Monday, August 25, 2008

The parkway August 25

The last entry today is about the front garden. Perhaps I can get Jane to take some pretty pictures of it. It is hard to do that. The front, or parkway as we call it in Chicago, has been torn up and is in the process of coming back. It will take years.

The first sign of trouble in the front was when we had the sewer contractor put a clean-out into the sewer. This tore up a small area of the front and left a small mound of clay and garbage dirt. That was in November, 2006. In late January 2007, a city main to the house broke when the temperatures plunged.

So many mains broke in the city that there was trouble trying to repair them and our water break wasn’t given the priority of other problems.

So it froze the street. Jane, we need a picture of the frozen cars here, it will help people remember that it isn’t always this hot.

About two inches of water slowly spread from the main to the houses on each side for several lots, and also into the street. Cars parked in front of our house became encased in several inches of ice and could not be moved for several weeks. And a large area became unusable by vehicles due to the ice. You could get your car in, but the ice would grow around it overnight and you couldn’t get out without a tow truck.

Anyway, that created a big hole in the parkway about ten feet from the sewer clean-out. The city came by and inspected the four story tree in front of the house and removed it. They said the sewer and water work had torn its roots and it could come down in a high wind. Now there was another hole.

The loss of the sugar maple, it was about 45 years old according to some kids who counted the rings, was heart breaking. We had loved the color of the reflected light streaming through our windows in the evening. Now, our windows were open to the street lamp and noise of the street too.

One of our dreams was to complete our attic, leaving a French window in the front that we could open to the tree. That is all gone now.

However, the surviving firewood from the tree burns slow and has a wonderful smell.

In the summer the city came by and put a dinky little hedge maple in the hole left by the tree. We never loved that tree and knew it wouldn’t last. It was felled when our water contractor upgraded the building water supply and did more work on the sewer line. Good bye hedge maple, hello three more holes.

That was last winter. We contacted the city to request another tree, this time making a specific request for an Accolade Elm. This is a relative of the elm trees that were famous in this area, until they were killed by Dutch elm disease. I thought that it would be nice to be the first house on the block to have an elm again.

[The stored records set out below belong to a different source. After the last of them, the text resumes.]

(** * Ingestion orchestration of bridgewell_gpt: a shallow embedding

    Sources embedded here:
    - [backend/bridgewell_gpt/components/ingest/ingest_component.py]
    - [backend/bridgewell_gpt/components/extraction/extraction_component.py]

    Python dictionaries are finite maps ([gmap string _]), whose equality is
    the extensional one of Python's [==] on dicts.  Python lists are lists.
    Code that raises, returns early or runs a [finally] block is written in a
    small exception monad over an explicit world.  The faults of the
    collaborators ([fault] of [env]) are instances of [Exception], which every
    [except Exception] clause of the sources catches; [extract_document] and
    the extraction thread are followed a second time, in [Interrupted], with
    exceptions outside [Exception] as well. *)

From Stdlib Require Import ZArith Lia Ascii.
From stdpp Require Import base option list strings pretty gmap fin_maps.

#[local] Set Warnings "-register-all".
#[local] Open Scope Z_scope.
#[local] Open Scope string_scope.
#[local] Open Scope list_scope.

(** ** JSON values, as [json.load] produces them *)

Inductive json : Type :=
  | JNull
  | JBool (b : bool)
  | JNum (z : Z)
  | JStr (s : string)
  | JList (l : list json)
  | JDict (m : gmap string json).

(** [isinstance(v, dict)] *)
Definition is_dict (v : json) : bool :=
  match v with JDict _ => true | _ => false end.

(** Python truthiness of a JSON value: [bool(v)]. *)
Definition truthy (v : json) : bool :=
  match v with
  | JNull => false
  | JBool b => b
  | JNum z => negb (Z.eqb z 0)
  | JStr s => negb (String.eqb s "")
  | JList l => match l with [] => false | _ => true end
  | JDict m => if decide (m = ∅) then false else true
  end.

(** [d.get(k)] with Python's [None] for a missing key. *)
Definition dict_get (d : gmap string json) (k : string) : json :=
  default JNull (d !! k).

Module DeepUpdate.

(** The value [deep_update] stores at key [k], from the value [old] the base
    holds there ([None] when the key is absent) and the overlay value [v];
    [rec] is the recursive call.

<<
    if isinstance(v, dict):
        if not isinstance(d.get(k), dict) or not d.get(k):
            d[k] = v
        else:
            d[k] = deep_update(d.get(k, {}), v)
    else:
        d[k] = v
>> *)
Definition stored (rec : gmap string json → json → gmap string json)
    (old : option json) (v : json) : json :=
  match v with
  | JDict _ =>
      match old with
      | Some (JDict dk) =>
          if decide (dk = ∅) then v else JDict (rec dk v)
      | _ => v
      end
  | _ => v
  end.

(** [deep_update(d, u)] of both [save_task]s (ingest_component.py, lines
    295-306 and 668-680).  The loop [for k, v in u.items()] is the fold over
    the overlay; the dictionary [d], updated in place and returned, is the
    accumulator.  The arguments are JSON trees ([json.load] output and
    fresh answers of the query service), on which the in-place update and
    this functional one agree. *)
Fixpoint deep_update (d : gmap string json) (u : json) {struct u}
    : gmap string json :=
  match u with
  | JDict um =>
      map_fold (λ k v d, <[k := stored deep_update (d !! k) v]> d) d um
  | _ => d
  end.

#[global] Arguments deep_update : simpl never.

End DeepUpdate.

(** Size of a JSON value, the measure behind induction on nested
    dictionaries. *)
Fixpoint json_size (j : json) : nat :=
  match j with
  | JList l => S (foldr (λ x n, json_size x + n)%nat 0%nat l)
  | JDict m => S (map_fold (λ _ v n, json_size v + n)%nat 0%nat m)
  | _ => 1%nat
  end.

(** The value has a field at the path of keys [p]. *)
Fixpoint has_path (p : list string) (v : json) : Prop :=
  match p with
  | [] => True
  | k :: p' =>
      match v with
      | JDict m =>
          match m !! k with
          | Some v' => has_path p' v'
          | None => False
          end
      | _ => False
      end
  end.

(** ** Slicing in batches

<<
    def batch_fields(fields, batch_size):
        for i in range(0, len(fields), batch_size):
            yield fields[i:i+batch_size]
>>
    [batch_nodes] at the end of ingest_component.py is the same generator. *)

(** [range(0, stop, step)] for a positive [step]. *)
Definition py_range0 (stop step : nat) : list nat :=
  (λ j, j * step)%nat <$> seq 0 ((stop + step - 1) / step)%nat.

(** [l[i:i+n]] *)
Definition py_slice {A} (l : list A) (i n : nat) : list A :=
  take n (drop i l).

Definition batch_fields {A} (fields : list A) (batch_size : nat)
    : list (list A) :=
  (λ i, py_slice fields i batch_size) <$> py_range0 (length fields) batch_size.

Definition batch_nodes {A} := @batch_fields A.

(** ** Python control flow: exceptions, early [return], [finally] *)

Module Py.

(** An instance of [Exception]; [str(e)] is the message.  Every exception
    of a block of [Py] is one: the exceptions outside [Exception], which a
    clause [except Exception] lets through, are in [PyBase]. *)
Inductive exn : Type := Exception (msg : string).

Definition str_of_exn (e : exn) : string :=
  match e with Exception msg => msg end.

(** How a block of statements ends: it falls through with a value, raises,
    or executes [return r]. *)
Inductive outcome (R A : Type) : Type :=
  | Normal (a : A)
  | Raise (e : exn)
  | Return (r : R).
#[global] Arguments Normal {R A} a.
#[global] Arguments Raise {R A} e.
#[global] Arguments Return {R A} r.

(** A block over a world [W], inside a function that returns an [R]. *)
Definition M (W R A : Type) : Type := W → outcome R A * W.

Section Combinators.
Context {W R : Type}.

Definition ret {A} (a : A) : M W R A := λ w, (Normal a, w).

Definition bind {A B} (m : M W R A) (f : A → M W R B) : M W R B :=
  λ w, match m w with
       | (Normal a, w') => f a w'
       | (Raise e, w') => (Raise e, w')
       | (Return r, w') => (Return r, w')
       end.

Definition raise {A} (e : exn) : M W R A := λ w, (Raise e, w).

(** [return r] *)
Definition return_ {A} (r : R) : M W R A := λ w, (Return r, w).

Definition get : M W R W := λ w, (Normal w, w).

Definition modify (f : W → W) : M W R unit := λ w, (Normal tt, f w).

(** [try: body / except Exception as e: handler e]: every [e] here is an
    instance of [Exception], so the clause catches it. *)
Definition try_except {A} (body : M W R A) (handler : exn → M W R A)
    : M W R A :=
  λ w, match body w with
       | (Raise e, w') => handler e w'
       | r => r
       end.

(** [try: body / finally: fin].  The [finally] block always runs; when it
    ends normally the outcome of the body stands, otherwise its own
    outcome replaces it. *)
Definition try_finally {A} (body : M W R A) (fin : M W R unit)
    : M W R A :=
  λ w, match body w with
       | (o, w') =>
           match fin w' with
           | (Normal _, w'') => (o, w'')
           | (Raise e, w'') => (Raise e, w'')
           | (Return r, w'') => (Return r, w'')
           end
       end.

(** [for x in xs: body x] *)
Fixpoint for_each {A} (xs : list A) (body : A → M W R unit) : M W R unit :=
  match xs with
  | [] => ret tt
  | x :: xs' => bind (body x) (λ _, for_each xs' body)
  end.

(** [for x in xs: acc = body acc x], for a loop that rebinds a local. *)
Fixpoint fold_each {A B} (xs : list A) (acc : B) (body : B → A → M W R B)
    : M W R B :=
  match xs with
  | [] => ret acc
  | x :: xs' => bind (body acc x) (λ acc', fold_each xs' acc' body)
  end.

(** [if c: body] *)
Definition when (c : bool) (body : M W R unit) : M W R unit :=
  if c then body else ret tt.
End Combinators.

(** Calling a function whose body is [body]: an early [return r] yields [r],
    falling off the end yields [dflt] (Python's [None]). *)
Definition call {W R R'} (dflt : R) (body : M W R unit) : M W R' R :=
  λ w, match body w with
       | (Normal _, w') => (Normal dflt, w')
       | (Return r, w') => (Normal r, w')
       | (Raise e, w') => (Raise e, w')
       end.

(** [t = threading.Thread(target=...); t.start(); ...; t.join()], run to
    completion.  [shared] is the state of the objects the thread shares with
    its parent; the target yields their state after its in-place updates.
    An exception that escapes the target ends that thread only. *)
Definition thread_run {W R A} (shared : A) (target : A → M W unit A)
    : M W R A :=
  λ w, match target shared w with
       | (Normal a, w') => (Normal a, w')
       | (_, w') => (Normal shared, w')
       end.

(** Running a block over a component [V] of the world [W]. *)
Definition zoom {W V R A} (proj : W → V) (inj : V → W → W) (m : M V R A)
    : M W R A :=
  λ w, match m (proj w) with (o, v') => (o, inj v' w) end.

(** The blocks form a monad; stdpp's [x ← m; k] and [m ;; k] sequence
    statements. *)
#[global] Instance M_ret {W R} : MRet (M W R) := @ret W R.
#[global] Instance M_bind {W R} : MBind (M W R) := λ A B f m, bind m f.

End Py.

(** A block [respects] a relation on worlds when every run of it, however
    it ends, takes a world to a related one. *)
Definition respects {W R A} (Rel : relation W) (m : Py.M W R A) : Prop :=
  ∀ w, Rel w (snd (m w)).

(** ** Documents, nodes and the world the components act on *)

(** llama_index [Document]: [doc.doc_id], [doc.text], [doc.metadata]. *)
Record Document : Type := mkDocument {
  doc_id : string;
  text : string;
  metadata : gmap string json;
}.

(** [document.get_doc_id()] *)
Definition get_doc_id (document : Document) : string := doc_id document.

(** llama_index [BaseNode], as [run_transformations] produces them. *)
Record BaseNode : Type := mkNode {
  node_text : string;
  node_metadata : gmap string json;
}.

(** Everything outside the Python process that the two source files read or
    write. *)
Record world : Type := mkWorld {
  (* number of [uuid.uuid4()] calls so far *)
  uuid_count : nat;
  (* [IngestionHelper.store_original_file] calls: file name and data path *)
  original_files : list (string * string);
  (* [extraction_results/<id>/chunks.json] *)
  chunk_files : gmap string json;
  (* [extraction_results/<id>/result.json] *)
  result_files : gmap string json;
  (* temporary files that exist, by path *)
  temp_files : list string;
  (* [DocumentTypeService().update_document_phase] calls, oldest first *)
  phase_log : list (string * string);
  (* [self._index.insert_nodes] calls, oldest first *)
  insert_log : list (list BaseNode);
  (* [docstore.set_document_hash] calls, by document id *)
  hash_log : list string;
  (* number of [self._save_index()] calls *)
  persist_count : nat;
  (* [ExtractionService._extract_with_rag] calls: the [missing_fields]
      argument of each *)
  rag_calls : list (list string);
  (* background threads started: [(file_name, stored_file_path, doc_id)] *)
  threads : list (string * string * string);
}.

While we are waiting for the elm, the gas utility company has done more work on the parkway, putting new service in one area and removing it from another. Two more holes.

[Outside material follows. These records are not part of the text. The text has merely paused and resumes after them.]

(** What the [reduce] of [minDiff$] builds when it does not throw: one
    entry for each entry of the fee curve, with its running sum. *)
Lemma reduceFrom_returns (xs : list FeeDiff.t) :
  forall rest pre c acc,
    xs = pre ++ rest ->
    (pre = [] ->
     match rest with
     | [] => True
     | e :: _ => (FeeDiff.diff e === zero)%num = true
     end) ->
    exists c' new,
      Js.reduceFrom (minDiffStep minSavingsRate) xs (length pre) rest
        (Some (c, acc))
      = Some (c', acc ++ new)
      /\ map Recommendation.diff new = map FeeDiff.diff rest
      /\ map Recommendation.targetBlock new = map FeeDiff.targetBlock rest
      /\ map Recommendation.feeRate new = map FeeDiff.feeRate rest
      /\ map Recommendation.cumDiff new = prefixSums c (map FeeDiff.diff rest).
Proof.
  intro rest. induction rest as [|fee rest IH]; intros pre c acc Hxs Hfirst.
  - exists c, []. simpl. rewrite app_nil_r. repeat split; reflexivity.
  - subst xs. cbn [Js.reduceFrom].
    destruct (minDiffStep_returns pre rest fee c acc Hfirst) as [v Hstep].
    rewrite Hstep.
    destruct (IH (pre ++ [fee]) (c + FeeDiff.diff fee)%num
                 (acc ++ [withCumDiff fee (c + FeeDiff.diff fee)%num v]))
      as [c' [new [Hred [Hd [Ht [Hf Hc]]]]]].
    + now rewrite <- app_assoc.
    + intro Hnil. now apply app_eq_nil in Hnil.
    + rewrite length_app in Hred. simpl in Hred.
      rewrite Nat.add_1_r in Hred.
      exists c', (withCumDiff fee (c + FeeDiff.diff fee)%num v :: new).
      split; [rewrite Hred; now rewrite <- app_assoc|].
      simpl. rewrite Hd, Ht, Hf, Hc. repeat split; reflexivity.
Qed.

(** X24.  The function that [minDiff$] maps throws exactly on an array
    whose first entry has a slope that is not 0: it then reads [feeRate] of
    [xs[-1]].  An array of [feeDiff$] begins with the slope 0, so on
    [feeDiff$] it never throws. *)
Theorem rank_throws_iff (x : list FeeDiff.t) :
  (rank minSavingsRate x = None
   <-> exists e l, x = e :: l /\ (FeeDiff.diff e === zero)%num = false)
  /\ forall fees, minDiff minSavingsRate fees <> None.
Proof.
  assert (Hok : forall y,
             match y with
             | [] => True
             | e :: _ => (FeeDiff.diff e === zero)%num = true
             end ->
             rank minSavingsRate y <> None).
  { intros y Hy.
    destruct (reduceFrom_returns y y [] zero [] eq_refl (fun _ => Hy))
      as [c' [new [Hred _]]].
    unfold rank, mark, Js.reduce. simpl in Hred. rewrite Hred. discriminate. }
  split.
  - split.
    + intro Hnone. destruct x as [|e l].
      * exfalso. now apply (Hok [] I).
      * exists e, l. split; [reflexivity|].
        destruct (FeeDiff.diff e === zero)%num eqn:E; [|reflexivity].
        exfalso. now apply (Hok (e :: l) E).
    + intros [e [l [-> He]]]. unfold rank, mark, Js.reduce.
      cbn [Js.reduceFrom]. unfold minDiffStep at 2. rewrite He.
      now rewrite reduceFrom_thrown.
  - intro fees. apply Hok.
    pose proof (Recommend.feeDiff_shape (fun _ => True) fees) as [_ Hhd].
    + apply Forall_forall. intros; exact I.
    + destruct (feeDiff fees) as [|e l]; [exact I|]. now rewrite Hhd.
Qed.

Yesterday I worked on the parkway, gathering the clay, bricks, cement, rocks and junk that had been dumped there over the years by contractors, and unearthed by all these efforts. I pushed it to the center of the parkway and hoped the city or the gas utility would take it away.

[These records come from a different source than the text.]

(** X7: the age histogram gets one age per row of the table that has
    [TenYearCHD = 1], a selected gender and an age in the selected range:
    the ages of exactly those rows, in the order of the table and as often
    as they occur. *)
Theorem age_histogram_rows (observed : bool) (data : list Row)
    (gender_options : list (option string)) (age_range : Z * Z) :
  agg_age (aggregate observed data gender_options age_range)
  = map (fun r : Row => age r)
        (filter (selected_case gender_options age_range) data) /\
  forall r : Row,
    selected_case gender_options age_range r = true <->
    TenYearCHD r = 1 /\ In (gender r) gender_options /\
    fst age_range <= age r <= snd age_range.
Proof.
  split; [|apply selected_case_spec].
  unfold aggregate, risk_data, filtered_data. cbn [agg_age].
  rewrite filter_filter_and. f_equal. apply filter_ext. intros r.
  unfold selected_case, isin, between.
  now rewrite <- !andb_assoc.
Qed.

Lemma filter_split_perm {A} (yes no : A -> bool) (xs : list A) :
  (forall x, In x xs -> no x = negb (yes x)) ->
  Permutation xs (filter no xs ++ filter yes xs).
Proof.
  induction xs as [|x xs IH]; intros H; [reflexivity|]. cbn [filter].
  rewrite (H x (or_introl eq_refl)).
  assert (IH' := IH (fun y Hy => H y (or_intror Hy))).
  destruct (yes x); cbn [negb].
  - now apply Permutation_cons_app.
  - cbn. now constructor.
Qed.

(** X8: on a table whose outcome is 0 or 1, the two groups of the BMI box
    plot, and those of the cholesterol box plot, split the filtered rows:
    together they hold the value of every filtered row exactly once; the
    CHD groups have as many values as the age histogram. *)
Theorem distribution_groups_split (observed : bool) (data : list Row)
    (gender_options : list (option string)) (age_range : Z * Z) :
  binary_outcome data ->
  let fd := filtered_data data gender_options age_range in
  let a := aggregate observed data gender_options age_range in
  Permutation (map (fun r : Row => BMI r) fd)
              (fst (agg_bmi a) ++ snd (agg_bmi a)) /\
  Permutation (map (fun r : Row => totChol r) fd)
              (fst (agg_chol a) ++ snd (agg_chol a)) /\
  List.length (snd (agg_bmi a)) = List.length (agg_age a) /\
  List.length (snd (agg_chol a)) = List.length (agg_age a).
Proof.
  intros Hb fd a. subst a. unfold aggregate. fold fd.
  cbn [agg_bmi agg_chol agg_age fst snd]. unfold bmi_group, chol_group, risk_data.
  assert (Hf : binary_outcome fd) by (apply binary_column_filter; exact Hb).
  assert (Hs : Permutation fd
                 (filter (fun r : Row => TenYearCHD r =? 0) fd
                  ++ filter (fun r : Row => TenYearCHD r =? 1) fd)).
  { apply filter_split_perm. intros r Hr.
    unfold binary_outcome, binary_column in Hf. rewrite Forall_forall in Hf.
    destruct (Hf r Hr) as [E|E]; rewrite E; reflexivity. }
  repeat split.
  - rewrite <- map_app. now apply Permutation_map.
  - rewrite <- map_app. now apply Permutation_map.
  - now rewrite !length_map.
  - now rewrite !length_map.
Qed.

Lemma distribution_groups_split_witness :
  let a := aggregate false (load_data sample_csv) both_genders (30, 70) in
  List.length (snd (agg_bmi a)) = List.length (agg_age a).
Proof.
  exact (proj1 (proj2 (proj2 (distribution_groups_split
                                false (load_data sample_csv) both_genders
                                (30, 70) sample_csv_binary)))).
Defined.

(* ================================================================== *)
(** ** Smoking status and the smokers' table *)
(* ================================================================== *)

Lemma filtered_loaded_status (csv : list Subject)
    (gender_options : list (option string)) (age_range : Z * Z) (r : Row) :
  In r (filtered_data (load_data csv) gender_options age_range) ->
  Smoking_Status r = smoking_status (currentSmoker r).
Proof.
  intros H. apply filtered_data_incl in H. unfold load_data in H.
  apply in_map_iff in H. destruct H as [s [<- _]]. reflexivity.
Qed.

(** X9: on a loaded table the rows behind the "Current Smoker" bar are
    exactly the rows of [smokers_df], in the same order, and the two status
    groups together hold every filtered row once. *)
Theorem current_smokers_are_smokers_df (csv : list Subject)
    (gender_options : list (option string)) (age_range : Z * Z) :
  let fd := filtered_data (load_data csv) gender_options age_range in
  let status := fun r : Row => Some (Smoking_Status r) in
  map (fun sr : SmokerRow => row sr) (smokers_df fd)
  = group_rows status "Current Smoker" fd /\
  Permutation fd (group_rows status "Non-Smoker" fd
                  ++ group_rows status "Current Smoker" fd).
Proof.
  intros fd status.
  assert (Hc : forall r, In r fd ->
                 label_eqb (status r) (Some "Current Smoker")
                 = (currentSmoker r =? 1)).
  { intros r Hr. unfold status.
    rewrite (filtered_loaded_status csv gender_options age_range r Hr).
    unfold smoking_status. now destruct (currentSmoker r =? 1). }
  assert (Hn : forall r, In r fd ->
                 label_eqb (status r) (Some "Non-Smoker")
                 = negb (label_eqb (status r) (Some "Current Smoker"))).
  { intros r Hr. unfold status.
    rewrite (filtered_loaded_status csv gender_options age_range r Hr).
    unfold smoking_status. now destruct (currentSmoker r =? 1). }
  split.
  - unfold smokers_df, group_rows. rewrite map_map. cbn [row].
    rewrite map_id. symmetry. now apply filter_ext_in.
  - unfold group_rows. now apply filter_split_perm.
Qed.

(* ================================================================== *)
(** ** Bands of the smoking intensity *)
(* ================================================================== *)

Ltac band_iff q :=
  split;
  [ let Hband := fresh "Hband" in
    intros Hband; try discriminate Hband; exists q;
    repeat split; try reflexivity; lra
  | let q' := fresh "q" in
    let Hc := fresh "Hc" in
    let Hq := fresh "Hq" in
    intros [q' [Hc [? ?]]]; injection Hc as Hq; subst;
    try reflexivity; exfalso; lra ].

Ltac nan_iff q :=
  split;
  [ let Hn := fresh "Hn" in
    intros Hn; try discriminate Hn; right; exists q;
    (split; [reflexivity|]); first [left; lra | right; lra]
  | let q' := fresh "q" in
    let Hc := fresh "Hc" in
    let Hn := fresh "Hn" in
    let Hq := fresh "Hq" in
    intros [Hn|[q' [Hc Hn]]]; [discriminate Hn|];
    injection Hc as Hq; subst; try reflexivity;
    exfalso; destruct Hn; lra ].

(** X10: the label of a smoker is "Light (1-9)" exactly for
    0 <= cigsPerDay < 9, "Moderate (10-19)" exactly for
    9 <= cigsPerDay < 19 and "Heavy (20+)" exactly for
    19 <= cigsPerDay < 70; it is missing exactly when [cigsPerDay] is
    missing, negative or at least 70. *)
Theorem intensity_bands (c : option Q) :
  (smoking_intensity c = Some "Light (1-9)" <->
   exists q, c = Some q /\ (0 <= q)%Q /\ (q < 9)%Q) /\
  (smoking_intensity c = Some "Moderate (10-19)" <->
   exists q, c = Some q /\ (9 <= q)%Q /\ (q < 19)%Q) /\
  (smoking_intensity c = Some "Heavy (20+)" <->
   exists q, c = Some q /\ (19 <= q)%Q /\ (q < 70)%Q) /\
  (smoking_intensity c = None <->
   c = None \/ exists q, c = Some q /\ ((q < 0)%Q \/ (70 <= q)%Q)).
Proof.
  destruct c as [q|].
  - rewrite smoking_intensity_bands.
    destruct (Qle_bool 0 q) eqn:E0;
      [apply Qle_bool_iff in E0 | apply Qle_bool_false in E0];
    (destruct (Qle_bool 9 q) eqn:E9;
      [apply Qle_bool_iff in E9 | apply Qle_bool_false in E9]);
    (destruct (Qle_bool 19 q) eqn:E19;
      [apply Qle_bool_iff in E19 | apply Qle_bool_false in E19]);
    (destruct (Qle_bool 70 q) eqn:E70;
      [apply Qle_bool_iff in E70 | apply Qle_bool_false in E70]);
    cbn [andb negb];
    (split; [band_iff q | split; [band_iff q | split; [band_iff q|nan_iff q]]]).
  - cbn. repeat split; try discriminate; auto;
      intros [q [Hc _]]; discriminate Hc.
Qed.

Lemma band_rows_cons (l : string) (r : Row) (fd : list Row) :
  band_rows l (r :: fd)
  = if (currentSmoker r =? 1)
       && label_eqb (smoking_intensity (cigsPerDay r)) (Some l)
    then mkSmoker r (smoking_intensity (cigsPerDay r)) :: band_rows l fd
    else band_rows l fd.
Proof.
  unfold band_rows, smokers_df, group_rows. cbn [filter].
  destruct (currentSmoker r =? 1); cbn [map filter andb Smoking_Intensity];
    reflexivity.
Qed.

The pile ended up being about three foot high and about three foot around. That’s a lot of earth coming from a patch of parkway only about 6’ by 30’. I went out and purchased about $200 of rock and about $250 of plants and started work.

The neighbors say it looks nice. It will take years to know for sure.

I think that the parkway has become a metaphor for the things that can go wrong in life and also how life can survive and grow. Of course, left to its own devices, the parkway would be a weed patch. In fact it was a weed patch for most of the summer as we waited for the utility to complete its work.

The parkway is never going to be perfect and maybe it will never be complete. It is a growing thing, complicated by the salt in the street, the passage of pedestrians and dogs over it and its use to access the building for the sewer, water and gas. But it should look beautiful in a few years. I can see where it is headed and have faith in my vision of how it will look.